Extracted records:
- - -

Definition vmMinDockerDiskSize : Z := Z.shiftl 1 30.
Definition vmDockerDiskSize (size : string) : result size_err Z :=
  match last_char size with
  | None => Err SizeEmpty
  | Some c =>
      let mult := size_mult c in
      match size_digits size with
      | NumOk n =>
          if n <=? 0 then Err SizeInvalid
          else if Z.quot (maxInt64 - (MiB - 1)) mult <? n then Err SizeTooLarge
          else let bytes := Z.ldiff (int64 (int64 (n * mult) + (MiB - 1))) (MiB - 1) in
               if bytes <? vmMinDockerDiskSize then Err SizeTooSmall else Ok bytes
      | _ => Err SizeInvalid
      end
  end.
Example sizes_ex :
  vmMemoryMiB "4g" = Ok 4096 ∧ vmMemoryMiB "524288K" = Ok 512 ∧ vmMemoryMiB "511m" = Err SizeTooSmall ∧
  vmMemoryMiB "9223372036854775807g" = Err SizeTooLarge ∧ vmMemoryMiB "536870913" = Ok 513 ∧ vmMemoryMiB "1.5g" = Err SizeInvalid ∧
  vmDockerDiskSize "20g" = Ok DefaultDiskSize ∧ vmDockerDiskSize "1073741825" = Ok (1025 * 2 ^ 20) ∧
  vmDockerDiskSize "9223372036854775807" = Err SizeTooLarge ∧ vmDockerDiskSize "" = Err SizeEmpty.
Proof. by vm_compute. Qed.

(** What a size says, in bytes. *)
Definition size_bytes (s : string) : option Z :=
  match last_char s, size_digits s with Some c, NumOk n => Some (n * size_mult c) | _, _ => None end.

Lemma size_mult_pow c : ∃ k, size_mult c = 2 ^ k ∧ 0 ≤ k ≤ 30.
Proof.
  unfold size_mult. repeat case_match; [exists 10|exists 20|exists 30|exists 0]; done.
Qed.
Lemma int64_id x : minInt64 ≤ x ≤ maxInt64 → int64 x = x.
Proof. intros H. apply sext_id_range; [lia|]. unfold minInt64, maxInt64 in H. cbn. lia. Qed.
(** The smallest multiple of [m] that is at least [x]. *)
Lemma ceil_div x m : 0 < m → ((x + (m - 1)) / m - 1) * m < x ≤ (x + (m - 1)) / m * m.
Proof. intros Hm. pose proof (Z.div_mod (x + (m - 1)) m). pose proof (Z.mod_pos_bound (x + (m - 1)) m). nia. Qed.
Lemma ldiff_mask x k : 0 ≤ k → Z.ldiff x (2 ^ k - 1) = x / 2 ^ k * 2 ^ k.
Proof.
  intros Hk. assert (2 ^ k - 1 = Z.ones k) as -> by (rewrite Z.ones_equiv; lia).
  by rewrite Z.ldiff_ones_r // Z.shiftl_mul_pow2 // Z.shiftr_div_pow2.
Qed.
(** The guard of both parsers: a size above the limit is found before it is
    multiplied. *)
Lemma mult_guard L n c : 0 ≤ L → 0 < n → (Z.quot L (size_mult c) <? n) = false ↔ n * size_mult c ≤ L.
Proof.
  intros HL Hn. destruct (size_mult_pow c) as (k & -> & Hk).
  assert (0 < 2 ^ k) as Hp by (apply Z.pow_pos_nonneg; lia).
  rewrite Z.quot_div_nonneg // Z.ltb_ge. pose proof (Z.div_mod L (2 ^ k)). pose proof (Z.mod_pos_bound L (2 ^ k)). nia.
Qed.
Lemma size_mult_pos c : 1 ≤ size_mult c.
Proof. destruct (size_mult_pow c) as (k & -> & Hk). pose proof (Z.pow_pos_nonneg 2 k). lia. Qed.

- - -

**Task details**
How many lines in the records contain the word "else"? Answer with the number alone.

**Response to this exercise**
3